Discipline: Visual Art – painting

Sarah Walker

Discipline: Visual Art – painting
Region: Brooklyn, NY
MacDowell Fellowships: 2001

Sarah Walker

I intend these paintings to operate as tools for recalibrating perception. They present a concentrated arena in which to experience simultaneous, interwoven, contradictory spaces and states of being.
Dynamics of accumulation underpin my work; I filter in not out. By permitting actions, no matter how awkward, to remain they possibly generate their own redemption on a later layer. A generous leeway exists layer to layer for preservation so that each action casts its line of development forward into the painting’s future.
Structures of various kinds provide the internal organization and logic for my paintings. Through successive layers I inset intricate geometries within sinking archipelagos and dissolving perspectival systems, which are themselves the acrylic residue left over from past liquid layers. Spaces emerge, transform, then decay, always leaving a trace in the final painting.
Ultimately, my paintings offer visual terms for the experience of multiple and ever more permeable realities. How does the mind consolidate an image or object that combines the physical, personal, spatial and virtual? How does it look to have both material and non-material spaces operate simultaneously?

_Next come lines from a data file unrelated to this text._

(* ===== verification/_CoqProject ===== *)
-Q . S2P
Prelude.v
Compare.v
RustStr.v
Utf8.v
VersionOrder.v
BlsParse.v
BootCount.v
PeLoader.v
PeLoad.v
FsTypes.v
BootTypes.v
Policy.v
Menu.v
TrustLog.v
Nvram.v
Health.v
NvBootEntry.v
SecureBoot.v
SecurityOverride.v
Tpm.v
VolumeFs.v
BlockSource.v
Partitions.v
Initrd.v
Smbios.v
Acpi.v
FatFs.v
Dispatch.v
Mounts.v
InodeFs.v
Backends.v
Streams.v
Report.v
FwCfg.v
Uki.v
IsoBoot.v
BootFlow.v
Drivers.v
BootHoare.v
BootSafety.v
DriverSafety.v
Preflight.v
Discovery.v
Extras.v
MainLoop.v
Startup.v
Draw.v
Console.v
InputInit.v
HostMirror.v
UnitTests.v
PureTests.v
Pci.v
MemTest.v
DiagShell.v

I look for moments of intensity where the cross-communication of dissimilar patterns form a moiré effect in the mind that can lead to thinking visually in interpenetrating information fields- the main subject of my work.

Studios

Cheney

Sarah Walker worked in the Cheney studio.

Cheney Studio was given to MacDowell by Mrs. Benjamin P. Cheney and Mrs. Karl Kauffman. Like Barnard Studio, Cheney is a low, broadly massed bungalow. Sited on a steep westward slope, its porches are supported on wooden posts and fieldstone with lattices. Although it still retains its appealing character, the original design of the shingled building…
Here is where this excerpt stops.